Sonuç itibariyle halkını tanımadan bir yere gelenler, basının yelkenini şişirdiği siyasetçiler halkını tanımaya fırsat bulamadan, yelkenlerini kim şişirdiyse aynı şekilde geldikleri yere geri dönmekten başka bir şey yapamıyorlar. Kolay yolu değil kömür işçileri gibi çileli yolu seçselerdi, tırnaklarıyla kazıdıkları bu yolda halktan başka kimseye ihtiyaç duymadan yürüyebilecekler ve yalnız halkına karşı kendilerini sorumlu hissedeceklerdi!
Son yaşadığımız göçük olayı bir kez daha bize gerçek Türkiye’yi hatırlattı. Ailesi için fedakârane çalışan kimseye el açmayan harama tenezzül etmeyen Anadolu insanları…
Türkiye sorunlarından kurtulmak istiyorsa Ankara’nın Anadolu’yla tanışması gerekiyor. Giyim kuşam olarak bu insanlar her ne kadar “çağdaş” gözükmeseler de ne olup bittiğinin farkında. Arifane bir anlayışla kendine bir yol çiziyor.

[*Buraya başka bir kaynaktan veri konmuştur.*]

Lemma copies_conditions S l : copies S (at_cell CConditions) copy_conditions l.
Proof.
  intros h st v Hh Hl. unfold copy_conditions.
  eapply makes_load; [by eapply lookup_weaken|]. apply makes_expect.
  assert (∀ st cs, map_each (ListMeta := ListMeta) ClusterCondition_DeepCopyInto cs st = (st, Some cs)) as Hcs.
  { intros st1 cs. revert st1. induction cs as [|c cs IH]; intros st1; [done|]. cbn [map_each].
    rewrite (mem_bind _ _ st1 st1 c) by done. by rewrite (mem_bind _ _ st1 st1 cs). }
  destruct (makes_copy_cell S CConditions h st v Hh) as (new & st' & a & Hrun & Hrest).
  exists new, st', a. split; [|exact Hrest]. by rewrite (mem_bind _ _ _ _ _ (Hcs st v)).
Qed.
End makes.

(** ** What the copies share *)

(** The new cells of one step are among those of the whole. *)
Ltac new_cells :=
  lazymatch goal with
  | |- ?a ⊆ ?a => reflexivity
  | |- ?a ⊆ ?a ∪ _ => apply map_union_subseteq_l
  | Hd : ?b ##ₘ ?c |- ?a ⊆ ?b ∪ ?c => etransitivity; [|apply map_union_subseteq_r; exact Hd]; new_cells
  end.

(** The memory before is part of the memory after. *)
Ltac old_cells :=
  match goal with
  | H : ?a ⊆ ?c |- ?a ⊆ ?c => exact H
  | H : ?b ⊆ ?c |- ?a ⊆ ?c => etransitivity; [|exact H]; old_cells
  end.

Create HintDb copies discriminated.

(** One step of a [DeepCopyInto]: its lemma, and what the field holds. *)
Tactic Notation "copy_field" uconstr(lem) :=
  eapply makes_bind;
    [eapply lem; [..|eassumption]; first [old_cells|by intros; auto with copies]
    |intros ? ? ? ? ?; cbv beta in *].
(** The struct at the end: every field holds what its step made. *)
Ltac copy_done :=
  apply makes_ret; intros; hnf; split_and!; simpl; try solve [auto 1 with nocore];
  match goal with
  | H : at_ptr (?P _) ?a ?v |- at_ptr (?P _) ?a ?v => eapply (grows_ptr P); [|exact H]
  | H : or_empty ?e (?P _) ?a ?v |- or_empty ?e (?P _) ?a ?v => eapply (grows_or_empty e P); [|exact H]
  | H : ?P _ ?a ?v |- ?P _ ?a ?v => eapply (grows (P := P)); [|exact H]
  end; apply map_union_mono_l; new_cells.

Section structs.
Context {K : K8s} {ListMeta : Type} {GR : GoRange} {GRL : GoRangeLaws GR} {LC : LibraryCopy ListMeta}
  {LCL : LibraryCopyLaws LC}.
Abbreviation heap := (gmap loc (cell ListMeta)).
Abbreviation copies := (copies (ListMeta := ListMeta)).

Hint Resolve copies_resources copies_conditions copies_cell copies_lib : copies.

Lemma copies_SchedulingPolicy S g : copies S holds_SchedulingPolicy SchedulingPolicy_DeepCopyInto g.
Proof.
  intros h st v Hh (H1 & H2 & H3 & H4 & H5). unfold SchedulingPolicy_DeepCopyInto.
  copy_field (copies_flat S CInt). copy_field (copies_ptr S at_resources).
  copy_field (copies_flat S CInt). copy_done.
Qed.
Hint Resolve copies_SchedulingPolicy : copies.

Lemma copies_scheduling S l :
  copies S (at_struct CSchedulingPolicy holds_SchedulingPolicy)
    (copy_struct as_SchedulingPolicy CSchedulingPolicy SchedulingPolicy_DeepCopyInto) l.
Proof. apply copies_struct; auto with copies. apply _. Qed.
Hint Resolve copies_scheduling : copies.

Lemma copies_KubeNode S g : copies S holds_KubeNode KubeNode_DeepCopyInto g.
Proof.
  intros h st v Hh (H1 & H2). unfold KubeNode_DeepCopyInto.
  copy_field (copies_lib S CObjectMeta). copy_field (copies_lib S CPodSpec). copy_done.
Qed.

Lemma copies_ReplicaSpec S g : copies S holds_ReplicaSpec ReplicaSpec_DeepCopyInto g.
Proof.
  intros h st v Hh (H1 & H2 & H3). unfold ReplicaSpec_DeepCopyInto.
  copy_field (copies_flat S CInt). copy_field (copies_KubeNode S). copy_done.
Qed.
Hint Resolve copies_ReplicaSpec : copies.

Lemma copies_replicas S l :
  copies S (at_map (at_struct CReplicaSpec holds_ReplicaSpec))
    (copy_pointers (copy_struct as_ReplicaSpec CReplicaSpec ReplicaSpec_DeepCopyInto)) l.
Proof. apply copies_pointers; [apply _|]. intros. apply copies_struct; auto with copies. apply _. Qed.

Lemma copies_statuses S l :
  copies S (at_map (at_cell CReplicaStatus)) (copy_pointers (λ l, c ← load l; alloc c)) l.
Proof. apply copies_pointers; [apply _|]. auto with copies. Qed.
Hint Resolve copies_replicas copies_statuses : copies.

Lemma copies_ClusterStatus S g : copies S holds_ClusterStatus ClusterStatus_DeepCopyInto g.
Proof.
  intros h st v Hh (H1 & H2 & H3 & H4 & H5). unfold ClusterStatus_DeepCopyInto.
  copy_field (copies_or_empty S [] (at_cell CConditions)).
  copy_field (copies_or_empty S ∅ (at_map (at_cell CReplicaStatus))).
  copy_field (copies_ptr S (at_cell CTime)). copy_field (copies_ptr S (at_cell CTime)).
  copy_field (copies_ptr S (at_cell CTime)). copy_done.
Qed.

(** The one pointer that is not copied. *)
Definition ttl_cells (g : GoRunPolicy) : gset loc :=
  match gr_TTLSecondsAfterFinished g with Some l => {[ l ]} | None => ∅ end.

Lemma shared_ttl (S : gset loc) (h new : heap) p (o : option Z) :
  (match p with Some l => {[ l ]} | None => ∅ end ⊆ S) →
  at_ptr (at_cell CInt h) p o → at_ptr (at_cell CInt (shared S h ∪ new)) p o.
Proof.
  intros HS. destruct p as [l|], o as [z|]; try done. intros Hl.
  apply lookup_union_Some_l, map_lookup_filter_Some. split; [exact Hl|]. simpl. set_solver.
Qed.

Lemma copies_RunPolicy S g : ttl_cells g ⊆ S → copies S holds_RunPolicy RunPolicy_DeepCopyInto g.
Proof.
  intros HS h st v Hh (H1 & H2 & H3 & H4 & H5 & H6). unfold RunPolicy_DeepCopyInto.
  copy_field (copies_flat S CPolicy). copy_field (copies_flat S CInt). copy_field (copies_flat S CInt).
  copy_field (copies_ptr S (at_struct CSchedulingPolicy holds_SchedulingPolicy)).
  copy_field (copies_flat S CBool).
  assert (∀ new, at_ptr (at_cell CInt (shared S h ∪ new)) (gr_TTLSecondsAfterFinished g)
    (rp_TTLSecondsAfterFinished v)) as Httl by (intros; by apply shared_ttl).
  copy_done.
Qed.
Hint Resolve copies_RunPolicy : copies.

Lemma copies_ClusterSpec S g :
  ttl_cells (gc_RunPolicy g) ⊆ S → copies S holds_ClusterSpec ClusterSpec_DeepCopyInto g.
Proof.
  intros HS h st v Hh (H1 & H2 & H3 & H4). unfold ClusterSpec_DeepCopyInto.
  copy_field (copies_or_empty S ∅ (at_map (at_struct CReplicaSpec holds_ReplicaSpec))).
  copy_field (copies_RunPolicy S). copy_done.
Qed.
Hint Resolve copies_ClusterSpec copies_ClusterStatus : copies.

Definition cluster_ttl (g : GoKubeCluster) : gset loc := ttl_cells (gc_RunPolicy (gk_Spec g)).

Lemma copies_KubeCluster S g : cluster_ttl g ⊆ S → copies S holds_KubeCluster KubeCluster_DeepCopyInto g.
Proof.
  intros HS h st v Hh (H1 & H2 & H3). unfold KubeCluster_DeepCopyInto.
  copy_field (copies_lib S CObjectMeta). copy_field (copies_ClusterSpec S).
  copy_field (copies_ClusterStatus S). copy_done.
Qed.

(** The pointer of the copy is that of the original. *)
Lemma KubeCluster_ttl_shared g st st' g' :
  KubeCluster_DeepCopyInto (LC := LC) g st = (st', Some g') →
  gr_TTLSecondsAfterFinished (gc_RunPolicy (gk_Spec g')) =
  gr_TTLSecondsAfterFinished (gc_RunPolicy (gk_Spec g)).
Proof.
  intros (meta & st1 & _ & H)%run_Some. apply run_Some in H as (spec & st2 & Hs & H).
  apply run_Some in H as (status & st3 & _ & H). injection H as _ <-. simpl.
  apply run_Some in Hs as (? & ? & _ & Hs). apply run_Some in Hs as (rp & ? & Hrp & Hs).
  injection Hs as _ <-. simpl. unfold RunPolicy_DeepCopyInto in Hrp.
  do 5 apply run_Some in Hrp as (? & ? & _ & Hrp). by injection Hrp as _ <-.
Qed.

Lemma makes_map_each S gs (ks : list KubeCluster) h st :
  h ⊆ m_cells st → (∀ g, g ∈ gs → cluster_ttl g ⊆ S) → Forall2 (holds_KubeCluster h) gs ks →
  makes (map_each KubeCluster_DeepCopyInto gs) st
    (λ new gs', Forall2 (holds_KubeCluster (shared S h ∪ new)) gs' ks).
Proof.
  intros Hh HS Hgs. revert st Hh. induction Hgs as [|g k gs ks Hg Hgs IH]; intros st Hh.
  { apply makes_ret. constructor. }
  cbn [map_each]. eapply makes_bind; [eapply (copies_KubeCluster S); [apply HS; left|exact Hh|exact Hg]|].
  intros new st1 g' Hst Hg'. eapply makes_bind; [apply IH; [intros; apply HS; by right|by etrans]|].
  intros new2 st2 gs' _ Hgs'. apply makes_ret. intros Hd1 Hd2. rewrite map_union_empty in *. constructor.
  - eapply grows; [|exact Hg']. apply map_union_mono_l, map_union_subseteq_l.
  - eapply Forall2_impl; [exact Hgs'|]. intros. eapply grows; [|done].
    by apply map_union_mono_l, map_union_subseteq_r.
Qed.

Definition items_ttl (gs : list GoKubeCluster) : gset loc := ⋃ (cluster_ttl <$> gs).

Lemma copies_items S h st l gs ks :
  h ⊆ m_cells st → h !! l = Some (CItems gs) → items_ttl gs ⊆ S → Forall2 (holds_KubeCluster h) gs ks →
  makes (copy_items l) st (λ new l', at_items (shared S h ∪ new) l' ks).
Proof.
  intros Hh Hl HS Hgs. unfold copy_items. eapply makes_load; [by eapply lookup_weaken|]. apply makes_expect.
  apply (makes_put S CItems (λ h, Forall2 (holds_KubeCluster h))); [done|].
  apply makes_map_each; [done| |done]. intros g Hg. etransitivity; [|exact HS].
  unfold items_ttl. intros t Ht. apply elem_of_union_list. exists (cluster_ttl g).
  split; [by apply list_elem_of_fmap_2|done].
Qed.

(** The same for a list of KubeClusters. *)
Lemma KubeClusterList_DeepCopyInto_ok st g gs v :
  gl_Items g = Some gs → holds_KubeClusterList (m_cells st) g v →
  ∃ items, m_cells st !! gs = Some (CItems items) ∧
    makes (KubeClusterList_DeepCopyInto g) st
      (λ new g', holds_KubeClusterList (shared (items_ttl items) (m_cells st) ∪ new) g' v).
Proof.
  intros Hgs [H1 H2]. rewrite Hgs in H2. destruct H2 as (items & Hl & Hks). exists items. split; [done|].
  set (S := items_ttl items). unfold KubeClusterList_DeepCopyInto.
  assert (m_cells st ⊆ m_cells st) as Hh by done.
  copy_field (copies_lib S CListMeta). rewrite Hgs.
  eapply (makes_bind _ _ _ (λ new p, or_empty [] (at_items (shared S (m_cells st) ∪ new)) p v.2)).
  - eapply makes_bind; [eapply (copies_items S); [|exact Hl|done|exact Hks]; old_cells|].
    intros new2 st2 l' _ Hl'. apply makes_ret. intros _. by rewrite map_union_empty.
  - intros ? ? ? ? ?. copy_done.
Qed.
(* ===== verification/Entry.v ===== *)
(** * The whole of main

    cmd/main.go: the flags, then one set-up step after the other, each of which ends the
    process when it fails, and at last the manager, which runs until it is told to
    stop. The manager of controller-runtime is a parameter. *)

From S2P Require Import Prelude K8s Api Defaults Names Status Expectations Core World Control.
From S2P Require Import Schema Controller Reconciler PodPlan ServicePlan Events SchemaLib Slurm SlurmSpec.
From S2P Require Import Pbspro PbsproSpec Main.

(** The flags that main reads, with the values they have when they are not given. *)
Record main_flags := {
  mf_metricsAddr : string;
  mf_probeAddr : string;
  mf_enableLeaderElection : bool;
  mf_enabledSchemes : list string;
  mf_controllerThreads : Z;
  mf_gangSchedulerName : string
}.
Definition default_flags : main_flags := {|
  mf_metricsAddr := ":8080"; mf_probeAddr := ":8081"; mf_enableLeaderElection := false;
  mf_enabledSchemes := []; mf_controllerThreads := 1; mf_gangSchedulerName := "" |}.

(** How the process ends: by returning from main, with a code, or in a panic. *)
Inductive exit := Returned | Exited (code : Z) | Crashed.

Section main.
Context {K : K8s} {QF : QuantityFormat} {ES : ExpStore} {AS : ApiServer} {RT : GoRuntime}
  {RTL : GoRuntimeLaws RT} {GR : GoRand}.
Context (valid : gmap string string → bool) (lister : string → option Z)
  (slurm_init pbs_init : string → res (list Container)) (fuel : nat) (kinds : list string).

(** One step; its failure ends the process. *)
Definition or_exit {A} (code : Z) (r : res A) (k : A → exit) : exit :=
  match r with Ok a => k a | Err _ => Exited code | Panic => Crashed end.

(** What controller-runtime does. *)
Record Runtime := {
  rt_NewManager : main_flags → res Manager;
  rt_AddHealthzCheck : Manager → res unit;
  rt_AddReadyzCheck : Manager → res unit;
  rt_Start : Manager → ClusterController → Z → res unit
}.

(** [flag.Parse] ends the process with 2 when a flag is not accepted. *)
Definition main (rt : Runtime) (flags : main_flags) : exit :=
  or_exit 2 (parse_schemes kinds (mf_enabledSchemes flags)) (λ enabledSchemes,
  or_exit 1 (rt_NewManager rt flags) (λ mgr,
  or_exit 1 (setupController valid lister slurm_init pbs_init fuel kinds enabledSchemes
    (mf_gangSchedulerName flags)) (λ cc,
  or_exit 1 (SetupWithManager mgr) (λ _,
  or_exit 1 (rt_AddHealthzCheck rt mgr) (λ _,
  or_exit 1 (rt_AddReadyzCheck rt mgr) (λ _,
  or_exit 1 (rt_Start rt mgr cc (mf_controllerThreads flags)) (λ _, Returned))))))).

Lemma or_exit_Returned {A} code (r : res A) k : or_exit code r k = Returned ↔ ∃ a, r = Ok a ∧ k a = Returned.
Proof. destruct r; simpl; naive_solver. Qed.

(** The manager only ever runs a controller that keeps its contract and knows the
    schemas of the flags, with a watch on what it creates. *)
Lemma main_runs (rt : Runtime) (flags : main_flags) :
  kinds ≡ₚ SupportedClusterSchemas → main rt flags = Returned →
  ∃ es mgr cc, parse_schemes kinds (mf_enabledSchemes flags) = Ok es ∧ NoDup es ∧
    rt_NewManager rt flags = Ok mgr ∧ SetupWithManager mgr = Ok tt ∧
    rt_Start rt mgr cc (mf_controllerThreads flags) = Ok tt ∧ ControllerSpec cc ∧
    ∀ t, is_Some (GetSchemaReconciler cc t) ↔
         t ∈ (if decide (es = []) then SupportedClusterSchemas else es).
Proof.
  intros Hk (es & Hes & H)%or_exit_Returned. apply or_exit_Returned in H as (mgr & Hmgr & H).
  apply or_exit_Returned in H as (cc & Hcc & H). apply or_exit_Returned in H as ([] & Hsetup & H).
  apply or_exit_Returned in H as (_ & _ & H). apply or_exit_Returned in H as (_ & _ & H).
  apply or_exit_Returned in H as ([] & Hstart & _).
  destruct (setup_contract valid lister slurm_init pbs_init fuel kinds _ es (mf_gangSchedulerName flags) Hk Hes)
    as [Hnd Hspec].
  destruct (Hspec cc Hcc) as [Hcs Hreg]. exists es, mgr, cc. split_and!; try done.
  apply Hnd. by rewrite Hcc.
Qed.
End main.
Lemma visit_run cc `{!ControllerSpec cc} kc rType spec n pods services cm w log :
  r_Replicas spec = Some n → 1 ≤ n < 2 ^ 31 → type_fits rType spec n pods services →
  same_cluster kc w → w_log w = log →
  run_spec kc log (visit_trace pods services (rType, Some spec))
    (visit cc pods services cm (rType, Some spec) w).
Proof.
  intros Hn Hrange [Hpods Hservices] Hkc Hlog.
  destruct (ReconcilePods_run cc kc rType spec n pods cm w log) as (Hkc1 & l1 & Hl1 & ls1 & -> & Htr1);
    [done|apply (pods_stay_ok spec n); [lia|apply Hpods]|done..|].
  unfold visit, mbind, M_bind. simpl in *.
  destruct (ReconcilePods cc rType (Some spec) pods cm w) as [w1 [[]|e|]]; simpl in *;
    [|by split; [done|]; exists (mjoin ls1); split..].
  destruct (ReconcileServices_run cc kc rType spec n services w1 (w_log w1))
    as (Hkc2 & l2 & Hl2 & ls2 & -> & Htr2); [done|eapply services_fit_ok; [|exact Hservices]; lia|done..|].
  split; [done|]. exists (mjoin ls1 ++ mjoin ls2)%list. split; [by rewrite Hl2, Hl1, app_assoc|].
  intros Hr spec' n' [= <-] Hn'. simplify_eq. rewrite Hr in Htr2.
  apply loop_trace_Ok in Htr1, Htr2. unfold created, services_created. rewrite !omap_app.
  rewrite (omap_join_none service_created_by _ _ _ Htr1) by (intros ?? ?; by eapply pod_trace_pods).
  rewrite (omap_join_none created_by _ _ _ Htr2) by (intros ?? ?; by eapply service_trace_services).
  rewrite app_nil_r. split; [by eapply pods_fill|by eapply services_fill].
Qed.

(** A visit of a settled type only counts its pods. *)
Definition count_of (rType : ReplicaType) (n : Z) (pods : list Pod) : ReplicaStatus :=
  counted_status (mjoin (slices_of (of_type pods rType) n).*2).

Lemma visit_settled cc `{!ControllerSpec cc} rType spec n pods services cm w :
  r_Replicas spec = Some n → 1 ≤ n < 2 ^ 31 → type_settled rType spec n pods services →
  let o := visit cc pods services cm (rType, Some spec) w in
  o.2 = Ok tt ∧ w_log o.1 = w_log w ∧ w_srv o.1 = w_srv w ∧ w_exp o.1 = w_exp w ∧ same_cluster (w_kc w) o.1 ∧
  kc_Status (w_kc o.1) = Status_set_ReplicaStatuses
    (<[rType := count_of rType n pods]> (st_ReplicaStatuses (kc_Status (w_kc w)))) (kc_Status (w_kc w)).
Proof.
  intros Hn Hrange [Hpods Hservices].
  destruct (ReconcilePods_settled cc rType spec n pods cm w Hn Hrange Hpods) as (Hr & Hl & Hv & He & Hkc & Hst).
  unfold visit, mbind, M_bind. simpl.
  destruct (ReconcilePods cc rType (Some spec) pods cm w) as [w1 r]; simpl in *. subst r.
  by rewrite (ReconcileServices_settled cc rType spec n services w1).
Qed.
End visit.

(** ** All replica types *)

Section cluster.
Context {K : K8s} {KL : K8sLaws K} {ES : ExpStore} {AS : ApiServer} {RT : GoRuntime}
  {RTL : GoRuntimeLaws RT}.
Implicit Types (cc : ClusterController) (S : gmap string (option ReplicaSpec)).

(** Each type has a spec with at least one replica, and no two are the same in lower
    case. *)
Record replicas_ok S : Prop := {
  ro_spec t o : S !! t = Some o → ∃ spec n, o = Some spec ∧ r_Replicas spec = Some n ∧ 1 ≤ n < 2 ^ 31;
  ro_distinct t t' : is_Some (S !! t) → is_Some (S !! t') → ToLower t = ToLower t' → t = t'
}.

Definition each_type S (P : ReplicaType → ReplicaSpec → Z → Prop) : Prop :=
  ∀ t spec n, S !! t = Some (Some spec) → r_Replicas spec = Some n → P t spec n.

Definition cluster_fits S (pods : list Pod) (services : list Service) : Prop :=
  each_type S (λ t spec n, type_fits t spec n pods services).
Definition cluster_settled S (pods : list Pod) (services : list Service) : Prop :=
  each_type S (λ t spec n, type_settled t spec n pods services).

Lemma range_lower k S : replicas_ok S → NoDup (ToLower <$> (range k S).*1).
Proof.
  intros [_ Hd]. pose proof (NoDup_range k S) as Hnd.
  assert (∀ t, t ∈ (range k S).*1 → is_Some (S !! t)) as Hin.
  { intros t ([t' o] & -> & Ho)%list_elem_of_fmap. apply elem_of_range in Ho. by exists o. }
  revert Hnd Hin. generalize (range k S).*1. intros ts Hnd Hin.
  induction Hnd as [|t ts Hni Hnd IH]; [constructor|]. rewrite fmap_cons. constructor.
  - intros (t' & Heq & Ht')%list_elem_of_fmap. apply Hni.
    assert (t = t') as ->; [|done]. apply Hd; [apply Hin; left|apply Hin; by right|done].
  - apply IH. intros t' Ht'. apply Hin. by right.
Qed.
(* ===== verification/Steady.v ===== *)
(** * A pass over a settled cluster

    When every replica type has its pods and services (Settled.v), the config map is
    filled and no limit is set, a whole reconciliation, from ReconcileKubeCluster down
    to the schemas, comes to four requests: it lists the pods and the services, reads
    the config map, and writes the status. Every step before the last one ends well:
    [runs] follows a function that cannot fail through what it calls. *)

From S2P Require Import Prelude K8s Api Names Status Expectations Core World Control.
From S2P Require Import Schema Controller Reconciler PodPlan ServicePlan Converge Settled.

(** ** Runs that end well *)

Section runs.
Context {K : K8s} {ES : ExpStore} {AS : ApiServer} {RT : GoRuntime}.

Definition runs {A} (m : M A) (w : World) (Q : A → World → Prop) : Prop :=
  ∃ w' a, m w = (w', Ok a) ∧ Q a w'.

Lemma runs_ret {A} (a : A) w (Q : A → World → Prop) : Q a w → runs (mret a) w Q.
Proof. intros H. by exists w, a. Qed.

Lemma runs_bind {A B} (m : M A) (f : A → M B) w R Q :
  runs m w R → (∀ a w1, R a w1 → runs (f a) w1 Q) → runs (m ≫= f) w Q.
Proof.
  intros (w1 & a & Hm & HR) Hf. destruct (Hf a w1 HR) as (w2 & b & Hb & HQ).
  exists w2, b. split; [|done]. by rewrite (bind_run _ _ _ _ _ Hm).
Qed.

(** The rest of a function that may fail later. *)
Lemma runs_then {A B} (m : M A) (f : A → M B) w R (P : World * res B → Prop) :
  runs m w R → (∀ a w1, R a w1 → P (f a w1)) → P ((m ≫= f) w).
Proof. intros (w1 & a & Hm & HR) Hf. rewrite (bind_run _ _ _ _ _ Hm). by apply Hf. Qed.

Lemma runs_conseq {A} (m : M A) w (R Q : A → World → Prop) :
  runs m w R → (∀ a w1, R a w1 → Q a w1) → runs m w Q.
Proof. intros (w1 & a & Hm & HR) HQ. exists w1, a. auto. Qed.

Lemma runs_get_kc {A} (f : KubeCluster → M A) w Q : runs (f (w_kc w)) w Q → runs (get_kc ≫= f) w Q.
Proof. done. Qed.
Lemma runs_now {A} (f : Time → M A) w Q : runs (f (clock (w_tick w))) (w_next_tick w) Q → runs (now ≫= f) w Q.
Proof. done. Qed.
Lemma runs_range {V A} (m : gmap string V) (f : list (string * V) → M A) w Q :
  runs (f (range (w_tick w) m)) (w_next_tick w) Q → runs (range_of m ≫= f) w Q.
Proof. done. Qed.

Lemma runs_try {A} (m : M A) w R : runs m w R → runs (try m) w (λ r w1, ∃ a, r = inr a ∧ R a w1).
Proof. intros (w1 & a & Hm & HR). exists w1, (inr a). unfold try. rewrite Hm. eauto. Qed.

Lemma runs_when b m w (Q : unit → World → Prop) :
  (b = true → runs m w Q) → (b = false → Q tt w) → runs (when b m) w Q.
Proof. destruct b; intros H1 H2; [by apply H1|by apply runs_ret, H2]. Qed.

(** Nothing was requested, and the KubeCluster is the same but for its status. *)
Definition still (w w' : World) : Prop :=
  w_log w' = w_log w ∧ w_srv w' = w_srv w ∧ same_cluster (w_kc w) w'.
(** The status is the same too. *)
Definition idle (w w' : World) : Prop :=
  w_log w' = w_log w ∧ w_srv w' = w_srv w ∧ w_kc w' = w_kc w.

#[export] Instance still_preorder : PreOrder still.
Proof.
  split; [intros w; by unfold still, same_cluster|]. intros w1 w2 w3 (? & ? & ? & ?) (? & ? & ? & ?).
  unfold still, same_cluster. split_and!; congruence.
Qed.
#[export] Instance idle_preorder : PreOrder idle.
Proof.
  split; [by intros w|]. intros w1 w2 w3 (? & ? & ?) (? & ? & ?). unfold idle. split_and!; congruence.
Qed.

Lemma idle_still w w' : idle w w' → still w w'.
Proof. intros (? & ? & Hk). unfold still, same_cluster. by rewrite Hk. Qed.

(** A sequence of such steps, of which only the relation matters. *)
Lemma runs_rel (R : World → World → Prop) `{!PreOrder R} {A B} (m : M A) (f : A → M B) w :
  runs m w (λ _, R w) → (∀ a w1, R w w1 → runs (f a) w1 (λ _, R w1)) → runs (m ≫= f) w (λ _, R w).
Proof.
  intros Hm Hf. eapply runs_bind; [exact Hm|]. intros a w1 H1.
  eapply runs_conseq; [by apply Hf|]. intros b w2 H2. simpl. by transitivity w1.
Qed.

Toprağın derinliklerinde çalışsalar da ufukları aydınlık içinde, geleceğin dünyası için Ferhat gibi dağı deliyorlar. Hedefleri aydınlık bir ülke, büyük ümitleri ve hiç yitirmedikleri hayalleri var. Ve, bu hayalleri geleceğin dünyasını inşa etmeye yetecek.
Toprağın derinliklerinde kazandıklarını hiç yüksünmeden geleceğin büyük Türkiye’sini inşa etmek için harcayacaklar.   
Öbür yanda, plazaların en tepesinde yaşasalar da ufukları ayaklarının dibi göremeyecek kadar dar bir dünyaya hapsolmuş insanlar var ve halk eskisinden daha fazla olup bitenin farkında!